You are Better! Oh wait? What now? Am I?

The day treatment is completed, is a weird day.

You leave the hospital and if you were anything like me, you spent a lot of time there. Between chemo, radiation, doctors appointments, side effects, (I got sick all the time being having no white blood cells), in for pain, meeting with surgeons, going to surgery, recovery in hospitals and so many many more things.

Then all of sudden, you are leaving! Great! trust me when I say no one wanted to be done more with everything than me. But everyone around you wants it to be done too, and this is where I had some major problems. Everyone around me was so ready to be done, and I had a lot of side effects. More so than just health, I had the weakness, all that stuff, dealing with chemo fog (not being able to think clearly), survivor guilt (that is a weird one) and just dealing with a lot of fear and emotions you didn't have to deal with before. getting back to normal is a tough thing to do, something I still struggle with almost ten months after finishing treatment.

I went back to work as soon as I could because I needed the money. Perhaps too soon. My boss didn't understand, I couldn't really work nearly as well as I used too. I used to be a workhorse, and I simply couldn't when I got back, I didn't want to, I wanted to do other things, like have fun again. But I didn't really have that option. Work has been a constant source of frustration for me, but I won't get into it so much of the details. This as well carries on.

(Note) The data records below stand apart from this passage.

(* ===== verification/Spinlock.v ===== *)
(** spinlock.c and the parts of proc.c and x86.h it needs: the per-CPU state,
    [mycpu], interrupt nesting ([pushcli]/[popcli]), the spin lock built on
    [xchg], the call-stack walk, and a model of several CPUs contending for
    locks as a step relation. *)
From S2P Require Import Prelude Monad Mmu.

(** * State *)

(** struct cpu (proc.h), the fields the lock code and the scheduler use. *)
Record cpu : Type := Cpu {
  c_apicid : Z;
  c_ncli : Z;
  c_intena : Z;
  c_proc : option nat
}.

(** struct spinlock (spinlock.h). *)
Record spinlock : Type := Spinlock {
  l_locked : Z;
  l_name : string;
  l_cpu : option nat;
  l_pcs : list Z
}.

(** One processor as the hardware has it: its local APIC id and the
    interrupt-enable bit of its eflags register. *)
Record core : Type := Core { hw_lapicid : Z; hw_if : bool }.

Record machine : Type := Machine {
  m_cpus : list cpu;
  m_ncpu : nat;
  m_cores : list core;
  m_locks : list spinlock
}.

Definition set_cpus (f : list cpu -> list cpu) (m : machine) : machine :=
  Machine (f (m_cpus m)) (m_ncpu m) (m_cores m) (m_locks m).
Definition set_cores (f : list core -> list core) (m : machine) : machine :=
  Machine (m_cpus m) (m_ncpu m) (f (m_cores m)) (m_locks m).
Definition set_locks (f : list spinlock -> list spinlock) (m : machine) : machine :=
  Machine (m_cpus m) (m_ncpu m) (m_cores m) (f (m_locks m)).

Definition core0 : core := Core 0 false.
Definition cpu0 : cpu := Cpu 0 0 0 None.
Definition lock0 : spinlock := Spinlock 0 "lock" None (replicate 10 0).

Section OnCore.
(** The processor that executes the code. *)
Variable me : nat.

Definition mycore (m : machine) : core := default core0 (m_cores m !! me).

(** * x86.h *)

Definition readeflags : M machine Z :=
  gets (fun m => if hw_if (mycore m) then FL_IF else 0).
Definition set_if (b : bool) (m : machine) : machine :=
  set_cores (alter (fun k => Core (hw_lapicid k) b) me) m.
Definition cli : M machine unit := modify (set_if false).
Definition sti : M machine unit := modify (set_if true).

(** [xchg(addr, newval)] on the word of a lock: store and return the old value,
    in one bus-locked instruction. *)
Definition xchg (lk : nat) (newval : Z) : M machine Z :=
  let* old := gets (fun m => l_locked (default lock0 (m_locks m !! lk))) in
  modify (set_locks (alter (fun l => Spinlock newval (l_name l) (l_cpu l) (l_pcs l)) lk)) ;;;
  ret old.
(* ===== verification/Mem.v ===== *)
(** Byte-addressed memory: a finite map from addresses to bytes, absent
    addresses reading as zero, with little-endian words of 2 and 4 bytes. *)
From S2P Require Import Prelude.

Abbreviation mem := (gmap Z Z).

Definition ld (m : mem) (a : Z) : Z := default 0 (m !! a).
Definition st (m : mem) (a v : Z) : mem := <[a := v]> m.

Lemma ld_st_eq m a v : ld (st m a v) a = v.
Proof. unfold ld, st. now rewrite lookup_insert_eq. Qed.

Lemma ld_st_ne m a b v : a <> b -> ld (st m a v) b = ld m b.
Proof. intros H. unfold ld, st. now rewrite lookup_insert_ne. Qed.

Lemma ld_st m a b v : ld (st m a v) b = if b =? a then v else ld m b.
Proof.
  destruct (Z.eqb_spec b a) as [->|H]; [apply ld_st_eq|]. apply ld_st_ne. congruence.
Qed.

(** The [n] bytes from address [a], and storing a list of bytes there. *)
Fixpoint lds (m : mem) (a : Z) (n : nat) : list Z :=
  match n with
  | O => []
  | S n' => ld m a :: lds m (a + 1) n'
  end.

Fixpoint sts (m : mem) (a : Z) (bs : list Z) : mem :=
  match bs with
  | [] => m
  | b :: bs' => sts (st m a b) (a + 1) bs'
  end.

Lemma length_lds m a n : length (lds m a n) = n.
Proof. revert a. induction n; intros a; simpl; [done|]. now rewrite IHn. Qed.

Lemma lds_lookup m a n i : (i < n)%nat -> lds m a n !! i = Some (ld m (a + Z.of_nat i)).
Proof.
  revert a i. induction n as [|n IH]; intros a i Hi; [lia|]. destruct i as [|i]; simpl.
  - now rewrite Z.add_0_r.
  - rewrite IH by lia. do 2 f_equal. lia.
Qed.

(** Two regions with the same bytes read the same. *)
Lemma lds_ext m m' a a' n :
  (forall i, 0 <= i < Z.of_nat n -> ld m (a + i) = ld m' (a' + i)) -> lds m a n = lds m' a' n.
Proof.
  intros H. apply list_eq_same_length with n; rewrite ?length_lds; [done..|].
  intros i x y Hi. rewrite !lds_lookup by done. intros [= <-] [= <-]. apply H. lia.
Qed.

Lemma lds_app m a n k : lds m a (n + k) = lds m a n ++ lds m (a + Z.of_nat n) k.
Proof.
  revert a. induction n as [|n IH]; intros a; simpl; [now rewrite Z.add_0_r|].
  f_equal. rewrite IH. do 2 f_equal. lia.
Qed.

Lemma ld_sts m a bs b :
  ld (sts m a bs) b =
  if (a <=? b) && (b <? a + Z.of_nat (length bs)) then aget 0 bs (b - a) else ld m b.
Proof.
  revert m a. induction bs as [|x bs IH]; intros m a; cbn [sts length].
  - destruct (Z.leb_spec a b), (Z.ltb_spec b (a + Z.of_nat 0)); cbn [andb]; lia || done.
  - rewrite IH, ld_st. unfold aget.
    destruct (Z.leb_spec (a + 1) b), (Z.ltb_spec b (a + 1 + Z.of_nat (length bs))),
      (Z.leb_spec a b), (Z.ltb_spec b (a + Z.of_nat (S (length bs)))), (Z.eqb_spec b a);
      cbn [andb]; try lia; try done.
    + replace (Z.to_nat (b - a)) with (S (Z.to_nat (b - (a + 1)))) by lia. done.
    + subst b. rewrite Z.sub_diag. done.
Qed.

Lemma lds_sts_same m a bs : lds (sts m a bs) a (length bs) = bs.
Proof.
  apply list_eq_same_length with (length bs); rewrite ?length_lds; [done..|].
  intros i x y Hi. rewrite lds_lookup by done. intros [= <-] Hy. rewrite ld_sts.
  destruct (Z.leb_spec a (a + Z.of_nat i)), (Z.ltb_spec (a + Z.of_nat i) (a + Z.of_nat (length bs)));
    simpl; try lia.
  unfold aget. replace (Z.to_nat _) with i by lia. now rewrite Hy.
Qed.

Lemma lds_sts_disj m a bs b n :
  b + Z.of_nat n <= a \/ a + Z.of_nat (length bs) <= b ->
  lds (sts m a bs) b n = lds m b n.
Proof.
  intros H. apply lds_ext. intros i Hi. rewrite ld_sts.
  destruct (Z.leb_spec a (b + i)), (Z.ltb_spec (b + i) (a + Z.of_nat (length bs))); simpl; lia || done.
Qed.

(** * Little-endian words *)

Fixpoint le_bytes (n : nat) (w : Z) : list Z :=
  match n with
  | O => []
  | S n' => w mod 256 :: le_bytes n' (w / 256)
  end.

Fixpoint le_val (bs : list Z) : Z :=
  match bs with
  | [] => 0
  | b :: bs' => b + 256 * le_val bs'
  end.

Lemma length_le_bytes n w : length (le_bytes n w) = n.
Proof. revert w. induction n; intros w; simpl; [done|]. now rewrite IHn. Qed.

Lemma le_bytes_range n w : Forall is_u8 (le_bytes n w).
Proof.
  revert w. induction n; intros w; simpl; constructor; [apply u8_range|done].
Qed.

Lemma le_val_bytes n w : le_val (le_bytes n w) = w mod 256 ^ Z.of_nat n.
Proof.
  revert w. induction n as [|n IH]; intros w; simpl; [now rewrite Z.mod_1_r|].
  rewrite IH. rewrite Nat2Z.inj_succ, Z.pow_succ_r by lia.
  rewrite (Z.rem_mul_r w 256) by lia. lia.
Qed.

Lemma le_val_range bs : Forall is_u8 bs -> 0 <= le_val bs < 256 ^ Z.of_nat (length bs).
Proof.
  induction 1 as [|b bs Hb _ IH]; simpl length; [simpl; lia|].
  rewrite Nat2Z.inj_succ, Z.pow_succ_r by lia. simpl. unfold is_u8 in Hb. lia.
Qed.

Lemma le_bytes_val bs : Forall is_u8 bs -> le_bytes (length bs) (le_val bs) = bs.
Proof.
  induction 1 as [|b bs Hb Hbs IH]; [done|]. cbn [length le_bytes le_val]. unfold is_u8 in Hb.
  replace (b + 256 * le_val bs) with (b + le_val bs * 256) by lia.
  rewrite Z_mod_plus_full, Z.div_add by lia.
  rewrite (Z.mod_small b), (Z.div_small b) by lia. now rewrite Z.add_0_l, IH.
Qed.

Definition ld32 (m : mem) (a : Z) : Z := le_val (lds m a 4).
Definition st32 (m : mem) (a w : Z) : mem := sts m a (le_bytes 4 w).

Lemma ld32_st32_eq m a w : is_u32 w -> ld32 (st32 m a w) a = w.
Proof.
  intros H. unfold ld32, st32.
  rewrite <- (length_le_bytes 4 w) at 2. rewrite lds_sts_same, le_val_bytes.
  change (256 ^ Z.of_nat 4) with 4294967296. now apply Z.mod_small.
Qed.

Lemma ld32_st32_ne m a b w : b + 4 <= a \/ a + 4 <= b -> ld32 (st32 m a w) b = ld32 m b.
Proof.
  intros H. unfold ld32, st32. rewrite lds_sts_disj; [done|]. rewrite length_le_bytes. lia.
Qed.

Lemma ld_st32_ne m a b w : b < a \/ a + 4 <= b -> ld (st32 m a w) b = ld m b.
Proof.
  intros H. unfold st32. rewrite ld_sts, length_le_bytes.
  destruct (Z.leb_spec a b), (Z.ltb_spec b (a + Z.of_nat 4)); simpl; lia || done.
Qed.

Lemma ld32_ext m m' a : (forall i, 0 <= i < 4 -> ld m (a + i) = ld m' (a + i)) -> ld32 m a = ld32 m' a.
Proof. intros H. unfold ld32. f_equal. apply lds_ext. intros i Hi. apply H. lia. Qed.

Lemma ld32_range m a : (forall b, is_u8 (ld m b)) -> is_u32 (ld32 m a).
Proof.
  intros H. unfold ld32, is_u32. pose proof (le_val_range (lds m a 4)) as R.
  rewrite length_lds in R. apply R. apply Forall_lookup. intros i x Hx.
  assert (i < 4)%nat by (apply lookup_lt_Some in Hx; now rewrite length_lds in Hx).
  rewrite lds_lookup in Hx by done. injection Hx as <-. apply H.
Qed.
Lemma cat_consumes n fd w p c (Q : unit -> W -> Prop) E :
  fds (view w) !! fd = Some (p, c) -> (length c < n)%nat ->
  (forall w', consumes fd c (view w) (view w') -> Q tt w') -> runs (cat n fd) w Q E.
Proof.
  revert c w. induction n as [|n IH]; intros c w Hfd Hn HQ; [lia|]. cbn [cat].
  apply runs_bind, (runs_read fd 512 w p c); [lia|done|]. intros bs later w1 -> Hle Hnil Hv1 _. cbn [fst snd].
  destruct (Z.ltb_spec 0 (Z.of_nat (length bs))) as [Hpos|Hz].
  - apply runs_bind, runs_write. intros x w2 Hv2. cbn [fst]. rewrite Z.eqb_refl. cbn [negb].
    apply (IH later); [rewrite Hv2, Hv1; cbn; apply lookup_insert_eq|rewrite length_app in Hn; lia|].
    intros w3 (F1 & F2 & F3 & F4 & F5). apply HQ. rewrite Hv2, Hv1 in *. cbn in *. split_and!; try done.
    + intros fd' Hne. rewrite F3, lookup_insert_ne by done. done.
    + intros fd'. rewrite F5. destruct (fd' =? 1) eqn:E1; [now rewrite <- app_assoc|done].
  - destruct bs as [|b bs]; [|cbn in Hz; lia]. pose proof (Hnil eq_refl) as El. cbn [app] in El. subst later. cbn.
    apply HQ. rewrite Hv1. split_and!; try done.
    + intros fd' Hne. cbn. now rewrite lookup_insert_ne.
    + exists p. apply lookup_insert_eq.
    + intros fd'. destruct (Z.eqb_spec fd' 1) as [->|]; [now rewrite app_nil_r|done].
Qed.
(** ** The files of the command line *)

(** What is printed for the files [argv], when [text] is printed for each: up to the
    first one that cannot be opened. *)
Fixpoint files_out (name : string) (text : str -> list Z -> list Z) (o : os) (argv : list str) : list Z :=
  match argv with
  | [] => []
  | p :: argv' =>
      match file o p with
      | None => bytes name ++ bytes ": cannot open " ++ p ++ [10]
      | Some c => text p c ++ files_out name text o argv'
      end
  end.

Lemma files_out_ext name text o o' argv : file o' = file o -> files_out name text o' argv = files_out name text o argv.
Proof. intros E. induction argv as [|p argv IH]; cbn; [done|]. now rewrite E, IH. Qed.

(** The files that can be opened are small enough. *)
Definition readable (P : list Z -> Prop) (o : os) (argv : list str) : Prop :=
  Forall (fun p => forall c, file o p = Some c -> P c) argv.
(* ===== verification/UmallocProps.v ===== *)
(** umalloc.c: malloc hands out blocks that overlap nothing in use, free gives them
    back and joins them with their free neighbours, and no memory is lost. *)
From stdpp Require Import sorting.
From S2P Require Import Prelude Mem Mmu Umalloc.

(** A block: the address of its header, and its size in headers. *)
Abbreviation chunk := (Z * Z)%type.

(** * The list in memory *)

Definition hd_addr (l : list chunk) (e : Z) : Z := match l with c :: _ => c.1 | [] => e end.

(** The headers of [l] are in memory, each linked to the next and the last to [e]. *)
Fixpoint seg (m : mem) (l : list chunk) (e : Z) : Prop :=
  match l with
  | [] => True
  | c :: l' => hptr m c.1 = hd_addr l' e /\ hsize m c.1 = c.2 /\ seg m l' e
  end.

Lemma hd_addr_app l1 l2 e : hd_addr (l1 ++ l2) e = hd_addr l1 (hd_addr l2 e).
Proof. now destruct l1. Qed.

Lemma seg_app m l1 l2 e : seg m (l1 ++ l2) e <-> seg m l1 (hd_addr l2 e) /\ seg m l2 e.
Proof.
  induction l1 as [|c l1 IH]; cbn [app seg]; [tauto|]. rewrite IH, hd_addr_app. tauto.
Qed.

Lemma hptr_set_hptr m p v : is_u32 v -> hptr (set_hptr p v m) p = v.
Proof. apply ld32_st32_eq. Qed.
Lemma hsize_set_hsize m p v : is_u32 v -> hsize (set_hsize p v m) p = v.
Proof. apply ld32_st32_eq. Qed.
Lemma hptr_set_hsize m p v : hptr (set_hsize p v m) p = hptr m p.
Proof. apply ld32_st32_ne. lia. Qed.
Lemma hsize_set_hptr m p v : hsize (set_hptr p v m) p = hsize m p.
Proof. apply ld32_st32_ne. lia. Qed.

It strained relationships. I had someone ask me why I just didn't "get over it". trust me I would if I could. Check ups still stress me out, and I usually get really worked up around them.

Survivors guilt is weird. I am so happy to be alive, and be living my life much better than I did before. You just question sometimes why you were okay and why someone else wasn't.

Physically, I can't do a lot of things I used to. Soccer, baseball, football, can't do it. But I found cycling. This has been my escape. It is low impact, and I get to be by myself. It is one of the rare times I get to do that, I feeling I needed after a year of everyone else taking care of me. It gave me some of my freedom back. This is me and Sara biking in the rain at the Enbridge Ride to Conquer Cancer 2012. I am happy to say we are doing this again, biking from Vancouver to Seattle to raise money for cancer research.

Sometimes I get really short with people when they complain about how bad their day is, it could be worse and I know that, but I can't fault others for not knowing how bad it can be. It is a good thing that some people do not have to deal with things like this. Everyone has problems, and I think I need to respect that a bit more. Just because I had big problems doesn't mean others are not important.

Problems and side effects linger. And to be honest most people don't get it in my experience, but not because they don't want to. I try to deal with it the best I can, and get help, but I can't always find it.

I just try to make the best of everyday, as best I can. Smiling helps.

1 comment:

  1. I'm really sorry you are having such a hard time, and I can imagine it's largely because no one understands that 'done' doesn't mean 'better'.

    Are there cancer support centres in your area? They might have programs designed to help rebuild your energy, provide complementary therapies, and be there with support. Our website is stuffed full of people living with the other side of treatment. If you ever want to connect with people who most certainly get what you're feeling in this situation, you are very welcome.

    Take care and - yes - smiling is a good help.